Soon after daybreak on the fourth day after Alan’s letter had been received the outlook on Cape François, a bold mass of basalt to the north of the outer bay, telephoned “Narwhal in sight” to the settlement at the head of the harbour. Immediately on this message being received the commander of the station, named Max Ernstein, a man of about thirty-four, and the most daring and skilful submarine navigator and engineer in the service of the Council, went on board his own vessel, the Cachalot, and set out to welcome the long-lost son of the President and convey to him the commission which had been sent out by air-ship from Aeria.

The Cachalot, which may as well be described here as elsewhere as a type of the submarine warship of the time, was a double-pointed cylinder, built of plates of nickelised aluminium steel, not riveted, but electrically fused at the joints, so that they formed a continuous mass equally impervious all over, and presenting no seams or overlaps.

The cylinder was a hundred and fifty feet from point to point, with a midship’s diameter of forty feet. The forward end was armed with a sheathing of azurine, the metal peculiar to the mines of Aeria, which would cut and pierce steel as a diamond cuts glass. This sheathing formed a ram, which was by no means the least formidable portion of the warship’s armament.

The upper part of the cylinder was flattened so as to form an oval deck forty feet long by fifteen wide. A centre section of this deck, three feet wide, could be opened by means of a lateral slide which allowed of the elevation of a gun twenty-five feet long, which could be used either for discharging torpedoes by water or for throwing projectiles through the air.

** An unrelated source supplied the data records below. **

(* ===== verification/Escape.v ===== *)
(** * [escapeHtml]: the five chained replacements

    Lines 153-160 of [src/index.js]: [escapeHtml(s)] converts [s] with
    [String(s)] and then replaces, in this order and each time globally,
    the ampersand by [&amp;], [<] by [&lt;], [>] by [&gt;], the double
    quote by [&quot;] and the single quote by [&#39;].
    [escape_chain] is the chain of replacements on the string [String(s)];
    the conversion [String(s)] of an arbitrary value is in [Json]
    ([to_js_string]) and the whole function in [Comments] ([escapeHtml]).

    [escape_ref] is the one-pass escaper a reader would expect (each
    character replaced by its entity).  The chain equals it because [&] is
    replaced first: a later pass inserts [&] but never meets it again.

    [html_text] is how the HTML parser reads a string assigned to
    [innerHTML] when the string is plain text: it decodes the five
    character references the escaper produces.  On a [<] (which may open
    a tag) or on any other [&] (which may start one of the many other
    character references) it answers [None]: [html_text s = Some t] means
    the browser shows [s] as the text node [t], and [None] means "not known
    to be plain text".  The theorems show that escaped text is always read
    back as exactly the original string: a comment body containing
    [<script>] or [&] is shown literally, never interpreted. *)

From S2P Require Import Prelude JsString.
Import JsString.

Module Escape.

Definition DQ : ascii := "034".   (** the double quote *)
Definition SQ : ascii := "039".   (** the single quote *)

Definition escape_chain (s : string) : string :=
  replace_all SQ "&#39;"
    (replace_all DQ "&quot;"
      (replace_all ">" "&gt;"
        (replace_all "<" "&lt;"
          (replace_all "&" "&amp;" s)))).

(** The entity of one character. *)
Definition escape_char (c : ascii) : string :=
  if Ascii.eqb c "&" then "&amp;"
  else if Ascii.eqb c "<" then "&lt;"
  else if Ascii.eqb c ">" then "&gt;"
  else if Ascii.eqb c DQ then "&quot;"
  else if Ascii.eqb c SQ then "&#39;"
  else String c EmptyString.

Fixpoint escape_ref (s : string) : string :=
  match s with
  | EmptyString => EmptyString
  | String c s' => escape_char c +++ escape_ref s'
  end.

(** The characters [escapeHtml] must never leave in its output. *)
Definition markup_char (c : ascii) : bool :=
  Ascii.eqb c "<" || Ascii.eqb c ">" || Ascii.eqb c DQ || Ascii.eqb c SQ.

(** The HTML parser on text content (see the file header). *)
Fixpoint html_text (s : string) : option string :=
  match s with
  | EmptyString => Some EmptyString
  | String c r =>
      if Ascii.eqb c "<" then None
      else if negb (Ascii.eqb c "&") then String c <$> html_text r
      else
        match r with
        | String "a" (String "m" (String "p" (String ";" r'))) => String "&" <$> html_text r'
        | String "l" (String "t" (String ";" r')) => String "<" <$> html_text r'
        | String "g" (String "t" (String ";" r')) => String ">" <$> html_text r'
        | String "q" (String "u" (String "o" (String "t" (String ";" r')))) =>
            String DQ <$> html_text r'
        | String "#" (String "3" (String "9" (String ";" r'))) => String SQ <$> html_text r'
        | _ => None
        end
  end.

(** ** The chain of replacements is the one-pass escaper *)

Lemma replace_all_single c r d :
  replace_all c r (String d EmptyString) = if Ascii.eqb d c then r else String d EmptyString.
Proof. simpl. by rewrite append_nil_r. Qed.

Lemma escape_chain_append s1 s2 :
  escape_chain (s1 +++ s2) = escape_chain s1 +++ escape_chain s2.
Proof. unfold escape_chain. by rewrite !replace_all_append. Qed.

Lemma escape_chain_char c : escape_chain (String c EmptyString) = escape_char c.
Proof.
  unfold escape_chain, escape_char.
  destruct (Ascii.eqb_spec c "&"); [subst; reflexivity|].
  destruct (Ascii.eqb_spec c "<"); [subst; reflexivity|].
  destruct (Ascii.eqb_spec c ">"); [subst; reflexivity|].
  destruct (Ascii.eqb_spec c DQ); [subst; reflexivity|].
  destruct (Ascii.eqb_spec c SQ); [subst; reflexivity|].
  repeat first
    [ rewrite replace_all_single
    | match goal with
      | H : c ≠ ?x |- context [Ascii.eqb c ?x] =>
          rewrite (proj2 (Ascii.eqb_neq c x) H); cbv iota beta
      end ].
  done.
Qed.

Lemma escape_chain_one_pass s : escape_chain s = escape_ref s.
Proof.
  induction s as [|c s IH]; [reflexivity|].
  change (String c s) with (String c EmptyString +++ s).
  by rewrite escape_chain_append, escape_chain_char, IH.
Qed.

(** C23. The five chained [replace] calls of [escapeHtml] compute the
    one-pass escaper: every character is replaced by its own entity, and
    no entity is escaped twice. *)
Theorem escape_chain_ref s : escape_chain s = escape_ref s.
Proof. apply escape_chain_one_pass. Qed.

(** ** The output holds no markup character *)

Lemma escape_char_safe c : str_Forall (λ d, markup_char d = false) (escape_char c).
Proof.
  unfold escape_char.
  destruct (Ascii.eqb_spec c "&"); [done|].
  destruct (Ascii.eqb_spec c "<"); [done|].
  destruct (Ascii.eqb_spec c ">"); [done|].
  destruct (Ascii.eqb_spec c DQ); [done|].
  destruct (Ascii.eqb_spec c SQ); [done|].
  simpl. split; [|done]. unfold markup_char.
  repeat match goal with
  | H : c ≠ ?x |- context [Ascii.eqb c ?x] => rewrite (proj2 (Ascii.eqb_neq c x) H)
  end.
  done.
Qed.

(** C7. Whatever the input, the output of [escapeHtml]'s replacements
    contains none of [<], [>], the double quote and the single quote, so
    it can neither open a tag nor close an attribute value. *)
Theorem escape_chain_no_markup s :
  str_Forall (λ c, markup_char c = false) (escape_chain s).
Proof.
  rewrite escape_chain_one_pass. induction s as [|c s IH]; [done|].
  simpl. apply str_Forall_append. split; [apply escape_char_safe | exact IH].
Qed.

(** ** The browser reads the escaped text back as the original string *)

Lemma html_text_plain c r :
  Ascii.eqb c "<" = false → Ascii.eqb c "&" = false →
  html_text (String c r) = String c <$> html_text r.
Proof. intros H1 H2. simpl. by rewrite H1, H2. Qed.

Lemma html_text_escape_char c r :
  html_text (escape_char c +++ r) = String c <$> html_text r.
Proof.
  unfold escape_char.
  destruct (Ascii.eqb_spec c "&"); [subst; reflexivity|].
  destruct (Ascii.eqb_spec c "<"); [subst; reflexivity|].
  destruct (Ascii.eqb_spec c ">"); [subst; reflexivity|].
  destruct (Ascii.eqb_spec c DQ); [subst; reflexivity|].
  destruct (Ascii.eqb_spec c SQ); [subst; reflexivity|].
  rewrite append_cons, append_nil_l. apply html_text_plain; by apply Ascii.eqb_neq.
Qed.

Lemma html_text_escape_ref s : html_text (escape_ref s) = Some s.
Proof.
  induction s as [|c s IH]; [reflexivity|].
  simpl. by rewrite html_text_escape_char, IH.
Qed.

(** C3. The markup that [escapeHtml]'s replacements produce is read by
    the HTML parser as a single text node equal to the original string:
    a body such as [<script>] or [a & b] is displayed literally and never
    interpreted as markup. *)
Theorem html_text_escape s : html_text (escape_chain s) = Some s.
Proof. rewrite escape_chain_one_pass. apply html_text_escape_ref. Qed.

(** Example: the spec's [<script>] case. *)
Example escape_script :
  escape_chain "<script>alert(1)</script> & co" =
    "&lt;script&gt;alert(1)&lt;/script&gt; &amp; co".
Proof. reflexivity. Qed.

End Escape.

It could be aimed and fired from below the deck without the artillerists even seeing the objects aimed at, save in an arrangement of mirrors, so adjusted that when the object appeared in the centre of the lowest of them, the gun could be fired with the certainty of the projectile reaching its mark. Four underwater torpedo tubes, two ahead and two astern, completed the armament of the submarine warship.

When under water the deck could be hermetically closed, and sliding plates could be drawn over the opening of the torpedo tubes, so that from stem to stern of the cylinder there were no excrescences to impede the progress of the vessel through the water with the sole exception of a dome of thick forged glass just forward of the deck, under which stood the helmsman, who gave place to the commander of the vessel when she went into action. Her powerful four-bladed screw, driven by engines almost precisely similar to those of the air-ships, gave her a maximum speed of a hundred miles an hour.

The Cachalot ran at twenty-five miles an hour down the harbour, and as soon as he got abreast of Cape François Captain Ernstein, who was standing on deck, saw a small red flag apparently rising from the waves about a mile to seaward. A similar flag was soon flying from a movable flagstaff on the Cachalot, and a few minutes later she was lying alongside the Narwhal.

This vessel was a very leviathan of the deep, and as she lay three parts submerged in the water Captain Ernstein calculated that she could hardly be less than two hundred feet in length and forty-five in diameter amidships. She appeared to be built on very much the same plan as the Cachalot and of the same materials, saving only, of course, the ram of azurine, which was replaced by one of nickel steel.

As the Cachalot got alongside, a slide was drawn back in the deck of the Narwhal and the head and shoulders of a man dressed in close-fitting seal-fur appeared. It was Alan, little changed in physical appearance since the fatal day that he invited Olga Romanoff on board the Ithuriel, save that he had grown a moustache and beard, which he wore trimmed somewhat in the Elizabethan style, and that the frank, open expression of the boy had given place to a grave, almost sad, sternness, which marked the man who had lived and suffered.